SUPPLIED MATERIAL
________________________

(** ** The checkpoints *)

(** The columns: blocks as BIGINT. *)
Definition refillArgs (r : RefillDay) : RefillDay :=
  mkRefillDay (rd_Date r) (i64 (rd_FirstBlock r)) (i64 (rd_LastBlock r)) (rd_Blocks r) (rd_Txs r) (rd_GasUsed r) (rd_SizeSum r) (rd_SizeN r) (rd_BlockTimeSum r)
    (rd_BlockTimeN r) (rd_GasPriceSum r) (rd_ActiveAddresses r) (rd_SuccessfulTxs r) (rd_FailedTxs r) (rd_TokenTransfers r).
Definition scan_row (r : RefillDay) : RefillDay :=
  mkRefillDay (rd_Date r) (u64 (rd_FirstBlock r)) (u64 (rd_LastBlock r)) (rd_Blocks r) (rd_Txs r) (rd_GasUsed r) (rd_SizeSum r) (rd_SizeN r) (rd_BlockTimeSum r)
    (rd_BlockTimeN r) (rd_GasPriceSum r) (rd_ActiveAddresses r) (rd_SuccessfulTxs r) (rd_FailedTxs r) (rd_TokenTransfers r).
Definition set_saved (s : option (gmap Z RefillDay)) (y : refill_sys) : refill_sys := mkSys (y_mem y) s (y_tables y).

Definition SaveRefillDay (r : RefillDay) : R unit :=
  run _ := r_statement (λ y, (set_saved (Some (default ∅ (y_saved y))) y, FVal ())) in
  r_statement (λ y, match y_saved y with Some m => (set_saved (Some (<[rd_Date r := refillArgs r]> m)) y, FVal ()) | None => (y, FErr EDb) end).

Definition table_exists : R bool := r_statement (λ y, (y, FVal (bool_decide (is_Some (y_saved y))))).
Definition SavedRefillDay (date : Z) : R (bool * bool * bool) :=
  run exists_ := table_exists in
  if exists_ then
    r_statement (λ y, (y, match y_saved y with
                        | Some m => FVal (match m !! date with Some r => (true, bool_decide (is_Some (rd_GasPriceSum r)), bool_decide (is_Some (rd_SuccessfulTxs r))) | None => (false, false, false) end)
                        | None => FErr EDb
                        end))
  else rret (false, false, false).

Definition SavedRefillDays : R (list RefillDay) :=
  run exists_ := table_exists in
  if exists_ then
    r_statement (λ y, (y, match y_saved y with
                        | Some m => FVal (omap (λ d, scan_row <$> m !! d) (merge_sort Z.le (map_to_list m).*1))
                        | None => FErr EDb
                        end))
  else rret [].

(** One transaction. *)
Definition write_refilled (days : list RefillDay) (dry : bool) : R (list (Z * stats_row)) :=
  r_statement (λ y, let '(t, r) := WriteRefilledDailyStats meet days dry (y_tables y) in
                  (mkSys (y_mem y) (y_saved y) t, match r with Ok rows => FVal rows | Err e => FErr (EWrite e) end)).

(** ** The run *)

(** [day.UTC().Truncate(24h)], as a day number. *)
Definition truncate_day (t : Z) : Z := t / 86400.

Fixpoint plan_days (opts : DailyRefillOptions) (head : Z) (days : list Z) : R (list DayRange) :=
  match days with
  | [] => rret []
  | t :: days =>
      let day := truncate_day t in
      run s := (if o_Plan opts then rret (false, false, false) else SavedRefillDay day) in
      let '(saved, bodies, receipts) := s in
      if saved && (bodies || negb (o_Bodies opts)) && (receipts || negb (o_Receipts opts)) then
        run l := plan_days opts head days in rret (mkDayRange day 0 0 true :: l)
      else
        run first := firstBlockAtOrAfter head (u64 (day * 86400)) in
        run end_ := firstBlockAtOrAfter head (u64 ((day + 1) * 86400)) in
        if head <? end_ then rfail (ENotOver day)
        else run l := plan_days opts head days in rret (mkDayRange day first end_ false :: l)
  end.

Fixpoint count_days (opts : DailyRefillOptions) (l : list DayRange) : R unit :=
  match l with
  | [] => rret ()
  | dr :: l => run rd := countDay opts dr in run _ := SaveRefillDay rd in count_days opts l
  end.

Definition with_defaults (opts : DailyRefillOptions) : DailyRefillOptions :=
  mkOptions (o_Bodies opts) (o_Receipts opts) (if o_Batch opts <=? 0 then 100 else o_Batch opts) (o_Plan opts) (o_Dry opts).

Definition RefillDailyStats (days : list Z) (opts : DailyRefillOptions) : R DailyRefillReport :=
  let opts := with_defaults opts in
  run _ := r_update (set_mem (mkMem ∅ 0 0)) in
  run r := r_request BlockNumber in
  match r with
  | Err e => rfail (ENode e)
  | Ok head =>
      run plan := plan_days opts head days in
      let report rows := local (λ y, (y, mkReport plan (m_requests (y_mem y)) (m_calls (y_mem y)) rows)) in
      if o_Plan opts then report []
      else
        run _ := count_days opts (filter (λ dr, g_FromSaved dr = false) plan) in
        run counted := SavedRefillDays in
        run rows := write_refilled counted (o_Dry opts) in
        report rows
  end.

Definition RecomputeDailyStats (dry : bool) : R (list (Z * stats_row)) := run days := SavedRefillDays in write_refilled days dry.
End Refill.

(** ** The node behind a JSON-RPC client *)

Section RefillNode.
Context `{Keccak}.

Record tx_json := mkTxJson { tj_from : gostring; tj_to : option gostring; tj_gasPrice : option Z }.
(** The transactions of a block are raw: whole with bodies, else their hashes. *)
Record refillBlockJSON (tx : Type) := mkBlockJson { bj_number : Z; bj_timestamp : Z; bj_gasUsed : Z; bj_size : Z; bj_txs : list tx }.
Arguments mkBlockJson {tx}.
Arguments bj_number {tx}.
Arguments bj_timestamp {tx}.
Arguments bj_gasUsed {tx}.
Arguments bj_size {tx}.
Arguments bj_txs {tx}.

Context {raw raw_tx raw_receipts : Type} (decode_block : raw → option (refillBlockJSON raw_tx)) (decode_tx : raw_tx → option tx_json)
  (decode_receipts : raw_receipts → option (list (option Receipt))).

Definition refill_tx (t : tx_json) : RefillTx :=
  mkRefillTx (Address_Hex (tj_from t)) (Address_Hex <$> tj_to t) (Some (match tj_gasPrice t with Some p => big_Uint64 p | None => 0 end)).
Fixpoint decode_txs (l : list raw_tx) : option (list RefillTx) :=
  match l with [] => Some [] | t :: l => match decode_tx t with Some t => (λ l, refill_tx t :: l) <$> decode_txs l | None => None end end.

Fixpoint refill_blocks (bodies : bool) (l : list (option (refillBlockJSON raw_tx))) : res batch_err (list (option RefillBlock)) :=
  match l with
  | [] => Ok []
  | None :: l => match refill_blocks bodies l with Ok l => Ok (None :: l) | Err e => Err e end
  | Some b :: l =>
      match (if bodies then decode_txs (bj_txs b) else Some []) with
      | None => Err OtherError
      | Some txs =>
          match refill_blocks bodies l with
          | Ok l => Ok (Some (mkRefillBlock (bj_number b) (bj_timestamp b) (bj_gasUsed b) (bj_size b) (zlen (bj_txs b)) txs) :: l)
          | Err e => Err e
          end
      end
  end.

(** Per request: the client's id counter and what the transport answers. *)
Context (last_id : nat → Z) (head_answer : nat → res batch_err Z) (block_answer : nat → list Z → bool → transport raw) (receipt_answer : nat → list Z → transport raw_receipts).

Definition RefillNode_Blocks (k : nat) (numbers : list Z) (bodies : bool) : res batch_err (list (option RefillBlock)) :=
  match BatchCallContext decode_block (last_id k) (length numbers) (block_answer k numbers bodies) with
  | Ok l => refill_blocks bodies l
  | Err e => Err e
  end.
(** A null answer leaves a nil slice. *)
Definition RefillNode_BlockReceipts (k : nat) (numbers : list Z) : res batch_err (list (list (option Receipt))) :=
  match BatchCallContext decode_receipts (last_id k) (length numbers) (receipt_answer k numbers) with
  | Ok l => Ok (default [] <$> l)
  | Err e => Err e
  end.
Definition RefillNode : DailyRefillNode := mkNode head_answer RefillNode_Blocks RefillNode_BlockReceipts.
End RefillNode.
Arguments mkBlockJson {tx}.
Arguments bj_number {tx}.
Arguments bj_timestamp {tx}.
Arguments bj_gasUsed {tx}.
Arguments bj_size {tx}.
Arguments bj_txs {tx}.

________________________

EXERCISE DETAILS
Would you copy, unchanged, the stretch of the records above that begins at the line containing "(** ** The node behind a JSON-RPC client *)" and ends at the line containing "Fixpoint decode_txs (l", and only that?

ANSWER TO THIS EXERCISE
(** ** The node behind a JSON-RPC client *)

Section RefillNode.
Context `{Keccak}.

Record tx_json := mkTxJson { tj_from : gostring; tj_to : option gostring; tj_gasPrice : option Z }.
(** The transactions of a block are raw: whole with bodies, else their hashes. *)
Record refillBlockJSON (tx : Type) := mkBlockJson { bj_number : Z; bj_timestamp : Z; bj_gasUsed : Z; bj_size : Z; bj_txs : list tx }.
Arguments mkBlockJson {tx}.
Arguments bj_number {tx}.
Arguments bj_timestamp {tx}.
Arguments bj_gasUsed {tx}.
Arguments bj_size {tx}.
Arguments bj_txs {tx}.

Context {raw raw_tx raw_receipts : Type} (decode_block : raw → option (refillBlockJSON raw_tx)) (decode_tx : raw_tx → option tx_json)
  (decode_receipts : raw_receipts → option (list (option Receipt))).

Definition refill_tx (t : tx_json) : RefillTx :=
  mkRefillTx (Address_Hex (tj_from t)) (Address_Hex <$> tj_to t) (Some (match tj_gasPrice t with Some p => big_Uint64 p | None => 0 end)).
Fixpoint decode_txs (l : list raw_tx) : option (list RefillTx) :=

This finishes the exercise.